Finally, the distinction between metadata and data is in many ways an arbitrary one. For some of our users the evidence for our assertions, e.g., publications, are metadata, while for other users they are critical data. Some serialization formats, especially those designed to be used by software tools, e.g. FASTA or GFF, make it impractical to include all data and metadata.

Challenges and Evolution of FAIRness Assessments

We recognized the complexity that a large resource like UniProt poses for a FAIRness assessment. Even for smaller datasets FAIRness assessments are not a straightforward process. The current exemplar metrics, together with their question set are definitely a step forward in facilitating the FAIRification of resources; nonetheless, the process is still manual and requires human verification of the answers. Some of the questions such as those about schemata behind the identifiers and protocols, relate to third-party URLs, which are not necessarily in a machine-readable format. Information about HTTP or HTTPS can be found in Wikipedia, but would that be the correct URL for a FAIRness assessment? We do not know the answer and the metrics and questions do not help here. We mimicked the assessment examples provided as supplementary material at the GitHub FAIR metrics repository, as this seemed to be the simplest approach at this time.

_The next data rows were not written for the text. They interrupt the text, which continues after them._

(** ** The lock *)

(** From the open lock file on. *)
Definition lockOpened (created : bool) (f : lfile) : prog LCall (result lerror lfile) :=
  let failed e := _ <~ LClose f; Ret (Err e) in
  restricted <- (if created then (r <~ LRestrict lockName; Ret r) else Ret None);
  match restricted with
  | Some e => failed e
  | None =>
      opened <~ LStat f;
      match opened with
      | None => failed OtherError
      | Some opened =>
          pathInfo <- ValidateControl lockName;
          let same := match pathInfo with Ok i => (fi_ino opened =? fi_ino i)%nat | Err _ => false end in
          if negb same then failed ErrUnsafePath
          else
            restricted <- (if created then Ret None else (r <~ LRestrict lockName; Ret r));
            match restricted with
            | Some e => failed e
            | None =>
                locked <~ LLock f;
                match locked with
                | Locked => Ret (Ok f)
                | WouldBlock => failed ErrAlreadyRunning
                | LockFailed => failed OtherError
                end
            end
      end
  end.

Definition acquireFileLock : prog LCall (result lerror lfile) :=
  opened <~ LOpen lockName CreateExclusive;
  match opened with
  | Opened ino => lockOpened true (MkLfile lockName ino)
  | OpenExists =>
      pathInfo <- ValidateControl lockName;
      match pathInfo with
      | Err e => Ret (Err e)
      | Ok pathInfo =>
          opened <~ LOpen lockName ReadWrite;
          match opened with
          | Opened ino =>
              let f := MkLfile lockName ino in
              stat <~ LStat f;
              let same := match stat with Some s => (fi_ino s =? fi_ino pathInfo)%nat | None => false end in
              if negb same then _ <~ LClose f; Ret (Err ErrUnsafePath) else lockOpened false f
          | a => Ret (Err (open_error a))
          end
      end
  | a => Ret (Err (open_error a))
  end.

(** The errors [errors.Join] joins. *)
Definition CloseLock (f : lfile) : prog LCall (list lerror) :=
  unlocked <~ LUnlock f;
  closed <~ LClose f;
  Ret ((if unlocked : bool then [] else [OtherError]) ++ (if closed : bool then [] else [OtherError]))%list.

(** ** The endpoint *)

Record Endpoint := MkEndpoint { ep_nonce : string; ep_lock : lfile }.

(** A stale file is removed if it is well-formed. *)
Definition discardInstance : prog LCall (option lerror) :=
  r <- readInstance;
  match r with
  | Ok _ => removed <~ LRemove instanceName; Ret (remove_error removed)
  | Err NotExist => Ret None
  | Err e => Ret (Some e)
  end.

Definition discardRequest : prog LCall (option lerror) :=
  r <- readRequest;
  match r with
  | Ok _ => removed <~ LRemove requestName; Ret (remove_error removed)
  | Err NotExist => Ret None
  | Err e => Ret (Some e)
  end.

(** What earlier instances left. *)
Definition discardStale : prog LCall (option lerror) :=
  e <- cleanupTemp instanceTempName;
  match e with
  | Some e => Ret (Some e)
  | None =>
      e <- cleanupTemp requestTempName;
      match e with
      | Some e => Ret (Some e)
      | None =>
          e <- discardInstance;
          match e with
          | Some e => Ret (Some e)
          | None => discardRequest
          end
      end
  end.

Definition defaultInterval : Z := 100 * Millisecond.

(** [New] under the lock. *)
Definition publish (pollInterval : Z) (lock : lfile) : prog LCall (result lerror Endpoint) :=
  e <- discardStale;
  match e with
  | Some e => Ret (Err e)
  | None =>
      rawNonce <~ LRandom;
      match rawNonce with
      | None => Ret (Err OtherError)
      | Some rawNonce =>
          let nonce := encodeBase64 rawNonce in
          now <~ LNow;
          e <- writeAtomic instanceTempName instanceName (instanceText nonce (FormatRFC3339Nano now));
          match e with
          | Some e => Ret (Err e)
          | None =>
              let interval := if pollInterval =? 0 then defaultInterval else pollInterval in
              if (interval <? 10 * Millisecond) || (Second <? interval) then
                _ <- removeOwnInstance nonce; Ret (Err OtherError)
              else _ <~ LStart nonce; Ret (Ok (MkEndpoint nonce lock))
          end
      end
  end.

Definition New (pollInterval : Z) : prog LCall (result lerror Endpoint) :=
  e <~ LEnsureDir;
  match e with
  | Some e => Ret (Err e)
  | None =>
      e <- validateDirectoryEntries;
      match e with
      | Some e => Ret (Err e)
      | None =>
          e <~ LRestrictDir;
          match e with
          | Some e => Ret (Err e)
          | None =>
              lock <- acquireFileLock;
              match lock with
              | Err e => Ret (Err e)
              | Ok lock =>
                  r <- publish pollInterval lock;
                  match r with
                  | Ok endpoint => Ret (Ok endpoint)
                  | Err e => _ <- CloseLock lock; Ret (Err e)
                  end
              end
          end
      end
  end.

(** One round of [watch] after a tick: whether the request was taken. *)
Definition poll (nonce : string) : prog LCall bool :=
  request <- readRequest;
  match request with
  | Err _ => Ret false
  | Ok request =>
      if negb (str_eqb (rq_Nonce request) nonce) then Ret false
      else removed <~ LRemove requestName; Ret (match removed with Removed => true | _ => false end)
  end.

The pilot project FAIRshake⁵ aims to make manual assessments easier. It presents users with a set of questions that are similar to those accompanying the exemplar metrics. The assessment process is still manual, based on questions and IRIs, and therefore presents the assessor with similar issues as does the question set accompanying the exemplar metrics. Rather than relying on manual assessments, the FAIR community should aim to create a semi or even fully automated validator to make assessments easier and comparable. Such a validator could, for instance, take account of the third-party URLs mentioned at the beginning of this section.

The FAIR principles and metrics are still evolving. They are gaining a momentum that should push digital resources to face the FAIR challenges and, by doing so, improve science. Communities will play an important role to make this a reality and the FAIR principles recognized this, for instance the principle F2 refers to rich metadata, R1 mentions a plurality of relevant attributes and R1.3 talks about community standards. Any FAIR validator should therefore be complemented with community-based validators. There are different accepted standards for datasets, e.g., DCAT (https://www.w3.org/TR/vocab-dcat/), EOSC-EDMI (https://eosc-edmi.github.io/) and Bioschemas⁶ (http://bioschemas.org/). For RDF distributions there is the external FAIR validator at YummyData⁷ (http://yummydata.org/) which strives to generate a computable FAIR metric. The data that we provide to YummyData are also used to improve our user documentation for the UniProt SPARQL endpoint at sparql.uniprot.org. This shows how being FAIR can also benefit the resource providers themselves.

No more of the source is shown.